Castro-Gago et al. (2014) reported a 13-year-old Spanish boy, born of unrelated parents, with MDCMC confirmed by genetic analysis. He presented at 2.5 years of age with proximal muscle weakness of the lower limbs resulting in frequent falls and difficulty standing up, running, and climbing stairs. He had mild hypotonia, Gowers sign, wide-based waddling gait, and hyporeflexia. Laboratory studies showed mildly increased serum creatine kinase, and EMG showed a myopathic pattern. Skeletal muscle biopsy showed variation in fiber size, increased internal nuclei, fatty infiltration, degenerating fibers, and enlarged mitochondria at the periphery of most fibers, leaving the central areas devoid of cytochrome c oxidase immunostaining. There was also a combined decrease in mitochondrial respiratory chain enzymes, as well as a depletion of mtDNA content. At age 12, cardiac examination revealed a slight alteration in repolarization and a long QT interval. At age 13, he had muscle atrophy of all 4 limbs, waddling gait, mild mental retardation, and attention deficit-hyperactivity disorder.

The transmission pattern of MDCMC in the families reported by Mitsuhashi et al. (2011) was consistent with autosomal recessive inheritance.

Based on the phenotype of the rostrocaudal muscular dystrophy (rmd) mouse due to a deletion in the Chkb gene (Sher et al., 2006), Mitsuhashi et al. (2011) screened the CHKB gene in 15 patients with congenital muscular dystrophy, mental retardation, and enlarged mitochondria and identified homozygous or compound heterozygous mutations in all patients (see, e.g., 612395.0001-612395.0005). Eleven mutations were identified, including 6 nonsense, 2 missense, a deletion, and 2 splice site mutations. Skeletal muscle biopsies had no detectable choline kinase (CHK) activity, consistent with a loss of function, and also showed decreased amounts of phosphatidylcholine. The findings indicated that this muscle disease is caused by disruption of a phospholipid de novo biosynthetic pathway, demonstrating the important role of phosphatidylcholine in muscle and brain.

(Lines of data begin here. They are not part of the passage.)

Lemma round_aux_spec mx ex l N D :
  0 < D ->
  rec_ok (shr_record_of_loc (Zpos mx) l) N D ->
  53 <= Zpos (digits2_pos mx) ->
  -1074 <= Zpos (digits2_pos mx) + ex - 53 ->
  Zpos (digits2_pos mx) + ex - 52 <= 971 ->
  exists mF k,
    binary_round_aux 53 1024 false (Zpos mx) ex l = S754_finite false mF (ex + k) /\
    Zpos (digits2_pos mx) - 53 <= k <= Zpos (digits2_pos mx) - 52 /\
    2 ^ 52 <= Zpos mF < 2 ^ 53 /\
    2 * Z.abs (Zpos mF * 2 ^ k * D - N) <= 2 ^ k * D.
Proof.
  intros HD R0 Hdg Hlo Hhi.
  pose proof (digits2_bounds mx) as Bmx.
  set (dg := Zpos (digits2_pos mx)) in *.
  unfold binary_round_aux, shr_fexp. cbn [Zdigits2]. fold dg.
  rewrite fexp_normal by lia.
  replace (dg + ex - 53 - ex) with (dg - 53) by lia.
  destruct (shr_ok (shr_record_of_loc (Zpos mx) l) ex (dg - 53) N D)
    as [mrs1 [E1 R1]]; [lia | lia | exact R0 |].
  rewrite E1.
  set (P := 2 ^ (dg - 53)) in *.
  assert (HP : 0 < P) by (apply Z.pow_pos_nonneg; lia).
  assert (HP52 : 2 ^ (dg - 1) = 2 ^ 52 * P).
  { unfold P. rewrite <- Z.pow_add_r by lia. f_equal. lia. }
  assert (HP53 : 2 ^ dg = 2 ^ 53 * P).
  { unfold P. rewrite <- Z.pow_add_r by lia. f_equal. lia. }
  pose proof (rec_ok_floor _ _ _ HD R0) as F0. rewrite shr_m_of_loc in F0.
  assert (HPD : 0 < P * D) by nia.
  pose proof (rec_ok_floor _ _ _ HPD R1) as F1.
  pose proof (round_ok _ _ _ HPD R1) as [Hm2 Herr].
  set (m1 := shr_m mrs1) in *.
  set (m2 := round_nearest_even m1 (loc_of_shr_record mrs1)) in *.
  assert (Hm1 : 2 ^ 52 <= m1 < 2 ^ 53).
  { split.
    - assert ((m1 + 1) * P > 2 ^ 52 * P) by nia. nia.
    - assert (m1 * P < 2 ^ 53 * P) by nia. nia. }
  assert (Hcase : m2 < 2 ^ 53 \/ m2 = 2 ^ 53) by lia.
  destruct Hcase as [Hlt | Heq].
  - destruct m2 as [| q | q] eqn:Em2; try lia.
    assert (Hq : Zpos (digits2_pos q) = 53) by (apply digits2_unique; lia).
    cbn [Zdigits2]. rewrite Hq.
    rewrite fexp_normal by lia.
    replace (53 + (ex + (dg - 53)) - 53 - (ex + (dg - 53))) with 0 by lia.
    cbn [shr shr_record_of_loc shr_m].
    replace (ex + (dg - 53) <=? 1024 - 53) with true by (symmetry; apply Z.leb_le; lia).
    exists q, (dg - 53). split; [reflexivity|]. split; [lia|]. split; [lia|].
    fold P. replace (Zpos q * P * D - N) with (Zpos q * (P * D) - N) by ring.
    exact Herr.
  - rewrite Heq. change (Zdigits2 (2 ^ 53)) with 54.
    rewrite fexp_normal by lia.
    replace (54 + (ex + (dg - 53)) - 53 - (ex + (dg - 53))) with 1 by lia.
    change (shr (shr_record_of_loc (2 ^ 53) loc_Exact) (ex + (dg - 53)) 1)
      with ({| shr_m := 2 ^ 52; shr_r := false; shr_s := false |}, ex + (dg - 53) + 1).
    cbn [shr_m]. change (2 ^ 52) with (Zpos 4503599627370496) at 1.
    cbv iota beta.
    replace (ex + (dg - 53) + 1 <=? 1024 - 53) with true by (symmetry; apply Z.leb_le; lia).
    exists 4503599627370496%positive, (dg - 52).
    split; [f_equal; lia|]. split; [lia|]. split; [lia|].
    replace (2 ^ (dg - 52)) with (2 * P).
    2:{ unfold P. replace (dg - 52) with (1 + (dg - 53)) by lia.
        rewrite Z.pow_add_r by lia. reflexivity. }
    rewrite Heq in Herr. change (2 ^ 53) with 9007199254740992 in Herr.
    nia.
Qed.

Lemma round_aux_exact mx ex :
  Zpos (digits2_pos mx) = 53 -> -1074 <= ex <= 971 ->
  binary_round_aux 53 1024 false (Zpos mx) ex loc_Exact = S754_finite false mx ex.
Proof.
  intros Hdg Hex. unfold binary_round_aux, shr_fexp. cbn [Zdigits2]. rewrite Hdg.
  rewrite fexp_normal by lia.
  replace (53 + ex - 53 - ex) with 0 by lia.
  cbn [shr shr_record_of_loc shr_m loc_of_shr_record round_nearest_even Zdigits2].
  rewrite Hdg, fexp_normal by lia.
  replace (53 + ex - 53 - ex) with 0 by lia.
  cbn [shr shr_m].
  replace (ex <=? 1024 - 53) with true by (symmetry; apply Z.leb_le; lia).
  reflexivity.
Qed.

Lemma iter_xO_mul p d : Zpos (Pos.iter xO p d) = Zpos p * 2 ^ Zpos d.
Proof.
  induction d as [| d IH] using Pos.peano_ind.
  - simpl. lia.
  - rewrite Pos.iter_succ, Pos2Z.inj_succ, Z.pow_succ_r by lia.
    rewrite (Pos2Z.inj_xO (Pos.iter xO p d)), IH. ring.
Qed.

In a Spanish boy with MDCMC and a combined defect of mitochondrial respiratory chain enzyme activity, Castro-Gago et al. (2014) identified a homozygous truncating mutation in the CHKB gene (Y270X; 612395.0001). The mutation was found by whole-exome sequencing and segregated with the disorder in the family. Additional genetic causes for the respiratory chain deficiency were excluded, suggesting that a defect in phospholipid metabolism can result in mitochondrial dysfunction.

Sher et al. (2006) reported a spontaneous autosomal recessive mouse model of rostrocaudal muscular dystrophy (rmd) characterized by early-onset of progressive muscle wasting and hindlimb weakness and an outward rotation of the forelimbs associated with defective bone morphology. Affected rmd/rmd mice developed severe hindlimb control by 2 to 3 months of age. Hindlimb muscles showed severe dystrophic features, with centralized nuclei, fatty infiltration, and loss of muscle fibers, with subtle disruption of the sarcolemmal membrane apparent on electron microscopy. However, affected muscles contained extremely large mitochondria without abnormal respiratory chain immunostaining in affected muscles. Positional cloning allowed identification of a 1.6-kb deletion in the Chkb gene as causative for the rmd phenotype. Western blot analysis confirmed complete loss of the Chkb protein, and there was decreased enzymatic activity of Chk and decreased levels of phosphatidylcholine.